Pierre Antoine Villemaine | Notes musicales

plus que la mélodie c’est sa voix qui transperce, qui me traverse de part en part, d’outre en outre, me transverbère — (« blessure spirituelle dans le cœur faite comme par une épée »)
les lignes mélodiques s’entrecroisent, s’enlacent, se recouvrent, elles dansent, tressent noeuds et contre-noeuds en une motilité érotique qui tisse le motif
des notes s’enfuient, échappées inouïes, lignes de fuite, délire qui laisse entrevoir d’autres possibles
ces voix cristallines résonnent sous les voûtes, répétitives elles vous brisent comme du verre
ici la sonorité de l’instrument plus présente que la musique
une musique réservée
comme si elle se retenait, réfrénait son envol
telles des gouttes de pluie les notes frappaient le silence
chaque note isolée, suspendue dans le vide, juste avant de rejoindre comme malgré elle la pente rassurante de la mélodie (Tombeau Blancheroche)

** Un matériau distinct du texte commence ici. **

Lemma release_correct_witness :
  pcm_refs 5 (release demo_channels 5).2 = 1 /\ (release demo_channels 6).1 = [6].
Proof.
  split.
  - pose proof (release_correct demo_channels 5 demo_channels_wf ltac:(cbn; lia)) as H. cbn in *.
    exact (proj1 (proj2 H)).
  - pose proof (release_correct demo_channels 6 demo_channels_wf ltac:(cbn; lia)) as H. cbn in *.
    exact (proj1 (proj2 (proj2 (proj2 H)))).
Defined.

(** An environment whose connections to local channels all succeed. *)
Definition demo_attach_env : Env := {|
  env_open _ := Some 8;
  env_connect _ _ _ := io_ok;
  env_wait _ _ := io_failed;
  env_getgrgid _ := None;
  env_getpwnam _ := None;
  env_regcomp _ := 0;
  env_regexec _ _ := 1;
  env_implVersion := mkImplVersion 0 0 0;
  env_pulse := zero_pulse;
  env_after_name := 1;
  env_overlay_clientID := party_of_global 0;
|}.

Lemma attach_correct_witness :
  let '(rc, l', _) := pcm_attach (H := demo_attach_env) 0 demo_channels 0 300 2 in
  rc = 8 /\ pcm_refs 8 l' = 1 /\ pcm_refs 5 l' = 2.
Proof.
  pose proof (attach_correct (H := demo_attach_env) 0 demo_channels 0 300 2 demo_channels_wf) as H.
  vm_compute in H. vm_compute. destruct H as (_ & H & _).
  { intros fd Hfd. repeat (apply elem_of_cons in Hfd as [->|Hfd]; [done|]). by apply elem_of_nil in Hfd. }
  destruct (H ltac:(done)) as [H1 H2]. split; [reflexivity|]. split; [exact H1|].
  exact (H2 5 ltac:(done)).
Defined.
(** [mMasterNotificationPool[pos]]. *)
Definition pool_get (pos : Z) : M NotificationPoolEntry :=
  s ← getS;
  match np_get pos (sb_mMasterNotificationPool s) with
  | Some e => mret e
  | None => fault F_pool;; mret (new_PoolEntry_party 0 (party_of_global 0))
  end.

Definition pool_update (pos : Z) (f : NotificationPoolEntry -> NotificationPoolEntry) : M unit :=
  modify (fun s => s <| sb_mMasterNotificationPool ::= np_update pos f |>).

(** [mMasterNotificationPool[pos].attach(n)] for the notification [id] of list [k]. *)
Definition pool_attach (pos : Z) (k : nlist) (id : Z) : M unit :=
  e ← pool_get pos;
  nl_update k id (fun n => n <| n_poolID := pe_poolID e |>);;
  pool_update pos pe_attach.

(** A pulse that returns to this servicebroker. *)
Definition master_pulse (s : SB) (code value : Z) : SFNDPulseInfo :=
  mkPulse code (i32 value) (snd (sb_mSigAddr s)) (fst (sb_mSigAddr s)).

(** ** Forwarding server-available notifications *)

Definition send_notifications (n : list SFNDNotificationDescription) : M unit :=
  let count := Z.of_nat (length n) in
  master_eval (create_Job None count (JA_NotifyServerAvailableEx n [])
    (sizeof (arg_union DCMD_FND_NOTIFY_SERVER_AVAILABLE_EX)
       + count * sizeof lay_SFNDNotificationDescription)
    (count * sizeof lay_SFNDNotificationID)).

(** A new pool for [d], appended to the batch, which is sent when full. *)
Definition forward_new_pool (d : InterfaceDescription) (batch : list SFNDNotificationDescription)
    : M (Z * list SFNDNotificationDescription) :=
  pos ← pool_add (fun id => new_PoolEntry_ifDescr id d false);
  e ← pool_get pos;
  s ← getS;
  let batch' := batch ++ [mkNotDescr (pe_poolID e)
    (master_pulse s PULSE_MASTER_SERVER_AVAILABLE (pe_poolID e)) (SFND_of_ifDescr d)] in
  if Z.of_nat (length batch') =? MAX_MULTIPLE_COUNT
  then send_notifications batch';; mret (pos, []) else mret (pos, batch').

(** The loop over [mServerConnectNotifications]. *)
Fixpoint forward_loop (cfg : ConfigFile) (l : list Notification)
    (batch : list SFNDNotificationDescription)
    : M (list Notification * list SFNDNotificationDescription) :=
  match l with
  | [] => mret ([], batch)
  | n :: l' =>
    if (n_poolID n =? 0) && negb (n_local n) && forwardService cfg (id_name (n_ifDescription n))
    then
      pos ← pool_find_ifDescr (n_ifDescription n) false;
      pb ← (if pos =? -1 then forward_new_pool (n_ifDescription n) batch else mret (pos, batch));
      let '(pos, batch) := (pb : Z * list SFNDNotificationDescription) in
      e ← pool_get pos;
      r ← forward_loop cfg l' batch;
      mret (n <| n_poolID := pe_poolID e |> :: fst r, snd r)
    else r ← forward_loop cfg l' batch; mret (n :: fst r, snd r)
  end.

Definition forwardServerAvailableNotifications : M unit :=
  s ← getS;
  if isMasterConnected s then
    r ← forward_loop (sb_mConfig s) (nl_get mServerConnectNotifications s) [];
    modify (nl_set mServerConnectNotifications (fst r));;
    whenM (0 <? Z.of_nat (length (snd r))) (send_notifications (snd r))
  else skip.

(** ** Server disconnect *)

(** The notification is bound to a pool for a server known to the master only. *)
Definition bind_disconnect_pool (serverID : SPartyID) (notificationID : Z) : M unit :=
  pos ← pool_find_party serverID;
  pos ← (if pos =? -1 then
           pos ← pool_add (fun id => new_PoolEntry_party id serverID);
           e ← pool_get pos;
           s ← getS;
           master_eval (create_Job None (pe_poolID e)
             (JA_NotifyServerDisconnect serverID
                (master_pulse s PULSE_MASTER_SERVER_DISCONNECT (pe_poolID e)) 0)
             (sizeof (arg_i DCMD_FND_NOTIFY_SERVER_DISCONNECT))
             (sizeof (arg_o DCMD_FND_NOTIFY_SERVER_DISCONNECT)));;
           mret pos
         else mret pos);
  pool_attach pos mServerDisconnectNotifications notificationID.

(** The status and [arg.o.notificationID]. *)
Definition handleNotifyServerDisconnectNoResponse (c : Z) (serverID : SPartyID)
    (pulse : SFNDPulseInfo) : M (SBStatus * Z) :=
  id ← add_party mServerDisconnectNotifications c serverID c pulse;
  if negb (INVALID_NOTIFICATION_ID =? id) then
    upd_data c (cd_addNotification id);;
    s ← getS;
    let known := bool_decide (sl_find_party serverID (sb_mConnectedServers s) <> None) in
    (if negb known && negb (sb_mExtendedID s =? extendedID serverID) && isMasterConnected s then
       match nl_find mServerDisconnectNotifications id s with
       | Some _ => bind_disconnect_pool serverID id
       | None => skip
       end
     else if negb known then trigger_party mServerDisconnectNotifications serverID
     else skip);;
    mret (FNDOK, id)
  else mret (FNDInternalError, 0).

Definition handleNotifyServerDisconnect (c : Z) (serverID : SPartyID) (pulse : SFNDPulseInfo)
    : M unit :=
  r ← handleNotifyServerDisconnectNoResponse c serverID pulse;
  if bool_decide (fst r = FNDOK)
  then prepareResponse_data (sb_code FNDOK) (PL_notificationID (snd r))
         (sizeof (arg_o DCMD_FND_NOTIFY_SERVER_DISCONNECT))
  else prepareResponse (sb_code (fst r)).

(** ** Server available *)

(** Add a connect notification for the caller, bind it to the caller's id list and
    trigger or forward it: the common part of the two requests. *)
Definition notify_available (c : Z) (pulse : SFNDPulseInfo) (d : SFNDInterfaceDescription)
    (isLocal : bool) (entry : option ServerListEntry) : M Z :=
  cn ← get_conn c;
  id ← add_ifDescr mServerConnectNotifications c (ifDescr_of_SFND d) c pulse isLocal (cn_mUid cn);
  if negb (INVALID_NOTIFICATION_ID =? id) then
    upd_data c (cd_addNotification id);;
    s ← getS;
    (match entry with
     | Some _ => trigger_ifDescr mServerConnectNotifications (ifDescr_of_SFND d)
                   (u32 SB_UNKNOWN_GROUP_ID)
     | None =>
       if negb isLocal && isMasterConnected s then forwardServerAvailableNotifications else skip
     end);;
    mret id
  else mret id.

Definition handleNotifyServerAvailableNoResponse (c : Z) (pulse : SFNDPulseInfo)
    (d : SFNDInterfaceDescription) : M (SBStatus * Z) :=
  s ← getS;
  let isLocal := isLocalService (sb_mConfig s) (cstr (sd_name d)) in
  let entry := sl_find_ifDescr d (sb_mConnectedServers s) in
  cn ← get_conn c;
  if match entry with Some e => negb (checkAccessPrivileges cn e) | None => false end
  then mret (FNDAccessDenied, 0)
  else
    id ← notify_available c pulse d isLocal entry;
    if INVALID_NOTIFICATION_ID =? id then mret (FNDBadArgument, 0) else mret (FNDOK, id).

Definition handleNotifyServerAvailable (c : Z) (pulse : SFNDPulseInfo)
    (d : SFNDInterfaceDescription) : M unit :=
  r ← handleNotifyServerAvailableNoResponse c pulse d;
  if bool_decide (fst r = FNDOK)
  then prepareResponse_data (sb_code FNDOK) (PL_notificationID (snd r))
         (sizeof (arg_o DCMD_FND_NOTIFY_SERVER_AVAILABLE))
  else prepareResponse (sb_code (fst r)).

(** One notification of the multiple request: the id written back. *)
Definition notifyAvailableEx_one (c : Z) (n : SFNDNotificationDescription) : M Z :=
  s ← getS;
  let d := nd_ifDescription n in
  let isLocal := isLocalService (sb_mConfig s) (cstr (sd_name d)) in
  let entry := sl_find_ifDescr d (sb_mConnectedServers s) in
  cn ← get_conn c;
  if match entry with Some e => checkAccessPrivileges cn e | None => true end
  then notify_available c (nd_pulse n) d isLocal entry
  else mret (u32 (-1)).

Fixpoint notifyAvailableEx_loop (fuel k : nat) (c : Z) (items : nat -> SFNDNotificationDescription)
    : M bool :=
  match fuel with
  | O => mret true
  | S fuel' =>
    rc ← readAncillaryData (sizeof lay_SFNDNotificationDescription);
    if rc =? -1 then prepareResponse (sb_code FNDBadArgument);; mret false
    else
      id ← notifyAvailableEx_one c (items k);
      writeAncillaryData (AN_notification (mkNotID (nd_cookie (items k)) id));;
      notifyAvailableEx_loop fuel' (S k) c items
  end.

Definition handleNotifyServerAvailableEx (c : Z) (count : Z)
    (items : nat -> SFNDNotificationDescription) : M unit :=
  completed ← notifyAvailableEx_loop (Z.to_nat count) 0 c items;
  if (completed : bool) then prepareResponse (sb_code FNDOK) else skip.

(** ** Client detach, clear *)

Definition handleNotifyClientDetach (c : Z) (clientID : SPartyID) (pulse : SFNDPulseInfo) : M unit :=
  id ← add_party mClientDetachNotifications c clientID c pulse;
  if negb (id =? INVALID_NOTIFICATION_ID) then
    upd_data c (cd_addNotification id);;
    prepareResponse_data (sb_code FNDOK) (PL_notificationID id)
      (sizeof (arg_o DCMD_FND_NOTIFY_CLIENT_DETACH));;
    s ← getS;
    if isMasterConnected s && negb (sb_mExtendedID s =? extendedID clientID) then
      master_eval (create_Job None id
        (JA_NotifyClientDetach clientID (master_pulse s PULSE_MASTER_CLIENT_DETACH id) 0)
        (sizeof (arg_i DCMD_FND_NOTIFY_CLIENT_DETACH))
        (sizeof (arg_o DCMD_FND_NOTIFY_CLIENT_DETACH)))
    else
      whenM ((negb (sb_mUseServerCache s) || (sb_mExtendedID s =? extendedID clientID))
             && (cl_find clientID (sb_mAttachedClients s) =? -1))
        (trigger_party mClientDetachNotifications clientID)
  else prepareResponse (sb_code FNDInternalError).

Definition handleClearNofification (c : Z) (notificationID : Z) : M unit :=
  cn ← get_conn c;
  if cd_notificationExists notificationID (cn_mData cn) then
    upd_data c (cd_removeNotification notificationID);;
    nl_remove mClientDetachNotifications notificationID;;
    nl_remove mServerDisconnectNotifications notificationID;;
    nl_remove mServerConnectNotifications notificationID;;
    nl_remove mServerListChangeNotifications notificationID;;
    prepareResponse (sb_code FNDOK)
  else prepareResponse (sb_code FNDInvalidNotificationID).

cette musique diffusait une lumière très blanche, irradiante, hypnotique… je succombais à sa douceur, à sa ligne mélodique si délicate, si bienveillante, si amicale
prise d’un malaise la musique vacilla et se mit à tanguer, irrésolue elle demeura en suspens dans des aigus malaisants
la note grave du clavecin résonnait encore lorsque de petites notes légères se déposèrent délicatement sur elle
il n’a pas de projet, il ne sait pas où il va, il avance, se laisse conduire, accompagne le rythme de la musique qui trouve seule son chemin
les doigts du claveciniste naviguent avec désinvolture sur le clavier ; la mélodie se cherche, s’interrompt, se reprend, rêverie insouciante elle gambade, ruisselle joyeusement, improvise, essaye plusieurs voies, en trouve une, s’y accroche, la déploie presque miraculeusement puis se clôt de manière soudaine (Lamento)
1 « La musique : compagne du plaisir, remède au chagrin », mots inscrits sur le virginal de La leçon de musique de Vermeer.